Despite having spent a lot of time learning about NZ art and being accompanied by 3 other people who had a pretty good working knowledge of contemporary Kiwi artists, I could only identify makers of a small fraction of the art on the walls and in the storage rooms we were equally free to examine. Here’s the thing: in a private collection, there are no accompanying wall labels. Forget the fact that we have become increasingly dependant on increasingly lengthy labels to explain the conceptual work we encounter on museum and gallery walls – at Rannoch we couldn’t even identify the artist, since a stunningly small percentage of the work was signed on the front. I took home a lesson from this, since I am at best inconsistent about signing my quilts.

We finished our trip with a long wander in the garden, ‘chockers’ (as in chock full) with sculpture.

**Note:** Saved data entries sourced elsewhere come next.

(** ** A connection that opens the session *)

Section through.
Context (I1 I2 : world -> Prop) {may1 may2 : cptr -> Prop} `{Tracked I1 may1, Tracked I2 may2}.
Context (now : Z) (c : cptr) (id : string) (r : option HttpRequest) (newID : string).
Context (req : ResumeRequest) (Hreq : resumeRequest (a_owner a) r = Some req).
Abbreviation e := (EvConnect now c id r newID).

(** What is known of the worlds changes when the registry opens the session for
    the new client. *)
Context (Hopen : forall w w' res rel, I1 w -> valid w (OOpen c req now newID) ->
  Open w c req now newID = Some (w', res, rel) -> r_Session res = Some p -> I2 w').

Lemma openSession_through st st' : safe_for (Inv := I1) st -> st_sends st < limit ->
  client.session (w_clients (st_world st) !!! c) = None -> sessions (w_store (st_world st)) !! newID = None ->
  openSession a now c r newID st = Some (st', Returns) ->
  client.session (w_clients (st_world st') !!! c) = Some p ->
  safe_for (Inv := I2) st' /\ st_sends st' <= st_sends st.
Proof.
  intros Hs Hb Hun Hnew E Hbound. rewrite openSession_eq, Hreq in E.
  assert (valid (st_world st) (OOpen c req now newID)) as Hv.
  { split; [done|]. split; [by eapply resumeRequest_seq|done]. }
  destruct (Open _ _ _ _ _) as [[[w' res] rel]|] eqn:HO; [|done]. cbn [mbind option_bind] in E.
  destruct (quiet_wop (OOpen c req now newID) st Hs eq_refl Hv Hb) as (st1 & Ew & (Hs1 & Hn1 & _)).
  rewrite Ew in E. cbn [mbind option_bind] in E.
  assert (st_world st1 = w') as Hw1.
  { unfold wop in Ew. cbn [exec] in Ew. rewrite HO in Ew. by injection Ew as <-. }
  destruct (introduce now c res _) as [st3'|] eqn:Ei; [|done]. injection E as ->.
  pose proof (introduce_bound _ _ _ _ _ Ei) as B. rewrite releases_world, Hw1 in B.
  destruct (open_binds _ _ _ _ _ _ _ _ (wsafe_good _ _ (sf_world _ Hs)) Hv HO) as [Hb1 _].
  assert (r_Session res = Some p) as Hres by (rewrite <- Hb1, <- Hbound; symmetry; exact (B c)).
  assert (safe_for (Inv := I2) st1) as Hs1'.
  { apply (safe_swap I1 I2 st1 Hs1). intros _. rewrite Hw1. eapply Hopen; [|exact Hv|exact HO|exact Hres].
    apply (ws_inv _ _ (sf_world _ Hs)). }
  destruct (releases_ok now rel st1 Hs1') as [(Hs2 & Hn2 & _) _].
  destruct (introduce_ok now c res _ Hs2) as (st3 & E3 & (Hs3 & Hn3 & _)); [lia|].
  rewrite Ei in E3. injection E3 as <-. split; [done|lia].
Qed.
(* ===== verification/Dispatch.v ===== *)
(** * From the wire to a handler

    What a frame of a client does once it is read ([dispatch] of [server.go],
    [handleAck] of [recovery.go], the context of [context.go]), from the bytes
    on: a marshalled acknowledgement reaches the replay buffer and nothing
    else, a marshalled message reaches its handler with the fields it was
    marshalled from, and the id it asks to be answered under travels on the
    first emission only. *)
From S2P Require Import Prelude.
From S2P Require Import GoStd.
From S2P Require Import Json.
From S2P Require Import JsonDecode.
From S2P Require Import JsonCodec.
From S2P Require Import Replay.
From S2P Require Import Client.
From S2P Require Import Session.
From S2P Require Import SessionStore.
From S2P Require Import SessionInv.
From S2P Require Import Registry.
From S2P Require Import Recovery.
From S2P Require Import Hub.
From S2P Require Import Config.
From S2P Require Import Server.
From S2P Require Import Frame.
From S2P Require Import ServerTables.
From S2P Require Import ServerInv.
From S2P Require Import ServerSpec.

Module dispatching.
Import codec client session store inv registry recovery config server frame tables serverinv serverspec.

(** ** Contexts *)

(** The context of a message of the client [c]. *)
Record context_of (c : cptr) (m : ClientWireMessage) (x : Context) : Prop := {
  co_client : ctx_client x = Some c;
  co_event : ctx_event x = Event m;
  co_room : ctx_room x = Room m;
  co_payload : ctx_payload x = Payload m;
  co_ack : pendingAck x = ID m
}.

Lemma consumeAck_context c m x : context_of c m x -> context_of c m (consumeAck x).1.
Proof. intros []. unfold consumeAck. destruct (_ || _); by constructor. Qed.

(** The same context with no answer pending. *)
Definition forget (x : Context) : Context :=
  mkContext (ctx_client x) (ctx_event x) (ctx_room x) (ctx_payload x) "" false.

(** Two contexts that emit alike: the answer is used up, or there was none. *)
Definition settled (x : Context) : Prop := ackUsed x = true \/ pendingAck x = ""%string.
(** ** The commands *)

(** C1. The [check] command exits with code 0 whether the connectivity
    check succeeds or fails. Whenever [Source.check] returns a status
    (so the configuration was loaded, transformed and written), the run
    ends in [sys.exit(0)], not in an exception, and the dispatcher prints
    exactly one message: the CONNECTION_STATUS message carrying that
    status. With status FAILED the run is: the configuration steps, the
    check, the log line "Check failed", that one message with status
    FAILED, the removal of the scratch directory; the exit code is still
    0, so the failure shows only in the payload. *)
Theorem check_exits_zero temp_dir source args ns cc check_result :
  Argparse.parse_args args = Argparse.Parsed ns ->
  Argparse.command ns = Some "check" ->
  config_steps_succeed temp_dir source ns cc ->
  check source cc = Ok check_result ->
  snd (start temp_dir source args) = SystemExit 0 /\
  exit_code (snd (start temp_dir source args)) = 0 /\
  printed (fst (start temp_dir source args))
  = [connection_status_message check_result] /\
  (status check_result = FAILED ->
   fst (start temp_dir source args)
   = [ParseArgs args; TempDirCreated temp_dir;
      Call (CallReadConfig (Argparse.config ns)); Call CallTransformConfig;
      Call (CallWriteConfig (os_path_join temp_dir "config.json"));
      Call CallCheck; LogError "Check failed";
      Stdout (connection_status_message check_result);
      TempDirRemoved temp_dir] /\
   exists m, printed (fst (start temp_dir source args)) = [m] /\
             type m = CONNECTION_STATUS /\
             option_map status (connectionStatus m) = Some FAILED).
Proof.
  intros Hparse Hcmd (Hread & Htrans & Hwrite & Hrawp & Hrendp) Hcheck.
  rewrite (start_dispatches _ _ _ _ _ Hparse Hcmd) by discriminate.
  assert (Hcc : {| raw_config := raw_config cc;
                   rendered_config := rendered_config cc;
                   raw_config_path := Argparse.config ns;
                   rendered_config_path :=
                     os_path_join temp_dir "config.json" |} = cc).
  { destruct cc; simpl in *; congruence. }
  unfold dispatch. simpl String.eqb. cbv iota.
  rewrite Hread. cbn [call bind]. rewrite Htrans. cbn [call bind].
  rewrite Hwrite. cbn [call bind]. rewrite Hcc, Hcheck. cbn [call bind].
  destruct (status check_result) eqn:Hs;
    cbn [Status_eqb emit print sys_exit bind fst snd app exit_code];
    repeat split; try reflexivity; try discriminate.
  eexists. repeat split. simpl. now rewrite Hs.
Qed.

(** A witness for C1: the credentials of the sample connector are
    rejected, and [check] still exits 0. *)
Lemma check_exits_zero_witness :
  snd (start "/tmp/tmpq1" Samples.sample_source
             ["check"; "--config"; "secrets/config.json"]) = SystemExit 0 /\
  exit_code (snd (start "/tmp/tmpq1" Samples.sample_source
                        ["check"; "--config"; "secrets/config.json"])) = 0 /\
  printed (fst (start "/tmp/tmpq1" Samples.sample_source
                      ["check"; "--config"; "secrets/config.json"]))
  = [connection_status_message Samples.unreachable] /\
  (status Samples.unreachable = FAILED ->
   fst (start "/tmp/tmpq1" Samples.sample_source
              ["check"; "--config"; "secrets/config.json"])
   = [ParseArgs ["check"; "--config"; "secrets/config.json"];
      TempDirCreated "/tmp/tmpq1";
      Call (CallReadConfig (Some (Argparse.VStr "secrets/config.json")));
      Call CallTransformConfig;
      Call (CallWriteConfig "/tmp/tmpq1/config.json");
      Call CallCheck; LogError "Check failed";
      Stdout (connection_status_message Samples.unreachable);
      TempDirRemoved "/tmp/tmpq1"] /\
   exists m, printed (fst (start "/tmp/tmpq1" Samples.sample_source
                                 ["check"; "--config"; "secrets/config.json"]))
             = [m] /\
             type m = CONNECTION_STATUS /\
             option_map status (connectionStatus m) = Some FAILED).
Proof.
  apply (check_exits_zero "/tmp/tmpq1" Samples.sample_source
           ["check"; "--config"; "secrets/config.json"]
           {| Argparse.command := Some "check";
              Argparse.config := Some (Argparse.VStr "secrets/config.json");
              Argparse.catalog := None; Argparse.state := None |}
           {| raw_config := "{api_key: k}";
              rendered_config := "{api_key: k}";
              raw_config_path := Some (Argparse.VStr "secrets/config.json");
              rendered_config_path := "/tmp/tmpq1/config.json" |}).
  - reflexivity.
  - reflexivity.
  - repeat split.
  - reflexivity.
Defined.

Lemma loop_events_app tr1 tr2 :
  loop_events (tr1 ++ tr2) = loop_events tr1 ++ loop_events tr2.
Proof. apply filter_app. Qed.

(** C5. The [read] command writes one line per item the generator
    produces, in the order of production, each right after the item was
    produced and before the next one is asked for, and exits with code 0
    once the generator is exhausted. *)
Theorem read_prints_each_item temp_dir source args ns cc generator :
  Argparse.parse_args args = Argparse.Parsed ns ->
  Argparse.command ns = Some "read" ->
  config_steps_succeed temp_dir source ns cc ->
  read source cc (Argparse.catalog ns) (Argparse.state ns) = Ok generator ->
  printed (fst (start temp_dir source args)) = yielded generator /\
  loop_events (fst (start temp_dir source args))
  = flat_map (fun m => [Call CallNext; Stdout m]) (yielded generator)
    ++ [Call CallNext] /\
  (ending generator = None ->
   snd (start temp_dir source args) = SystemExit 0 /\
   exit_code (snd (start temp_dir source args)) = 0).
Proof.
  intros Hparse Hcmd (Hread & Htrans & Hwrite & Hrawp & Hrendp) Hgen.
  rewrite (start_dispatches _ _ _ _ _ Hparse Hcmd) by discriminate.
  assert (Hcc : {| raw_config := raw_config cc;
                   rendered_config := rendered_config cc;
                   raw_config_path := Argparse.config ns;
                   rendered_config_path :=
                     os_path_join temp_dir "config.json" |} = cc).
  { destruct cc; simpl in *; congruence. }
  unfold dispatch. simpl String.eqb. cbv iota.
  rewrite Hread. cbn [call bind]. rewrite Htrans. cbn [call bind].
  rewrite Hwrite. cbn [call bind]. rewrite Hcc, Hgen. cbn [call bind].
  pose proof (for_each_print_printed generator) as Hp.
  pose proof (for_each_print_alternates generator) as Ha.
  pose proof (for_each_print_outcome generator) as Ho.
  destruct (for_each generator print) as [tr o]. simpl in Hp, Ha, Ho.
  split; [|split].
  - destruct o; cbn [sys_exit bind fst snd app printed];
      rewrite ?app_nil_r, printed_app; simpl; now rewrite Hp, app_nil_r.
  - destruct o; cbn [sys_exit bind fst snd app loop_events filter];
      rewrite ?app_nil_r; fold (loop_events (tr ++ [TempDirRemoved temp_dir]));
      rewrite loop_events_app; simpl; now rewrite Ha, app_nil_r.
  - intros Hend. rewrite Hend in Ho. subst o. split; reflexivity.
Qed.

Arranged around the periphery of the house and strewn down a steep ungroomed hillside we would not have been allowed to clamber down in the US (liability laws being what they are) were sculptures in various states of decay. It made me ponder, not for the first time, on the nature of collecting and the psychological triggers of the collector. These sculptures, some hidden beneath burgeoning undergrowth, some furry with moss, some simply gasping at overexposure to sun and wind and rain, were expensive works by major NZ artists. Like the paintings and indoor sculptures gathering dust in the dark in the house’s attic and basement, these pieces seemed like out of favor orphans who had been taken in by Wallace in a fit of enthusiasm and then allowed to wander off into the gloaming after his interest had waned. As I lifted a trailing branch to view a sculpture, I thought of the “in the collection of” listing on my own resume, and my friends’ excitement when a famous collector acquires their work. I couldn’t help but wonder if our art is rolled up under a collector’s bed, forgotten and camouflaged by dust bunnies.

Why do we make art, and why do others collect it? Vanity, hubris, obsession—art can be made and bought for less than laudable reasons. But I think the basic -- and most profound-- reason we make art is to tell our stories and the most altruistic reason people collect it is to preserve them. I think I’d rather have my quilts stored under a collector’s bed than my own. Especially a collector who opens his home to others interested in the worlds artists create.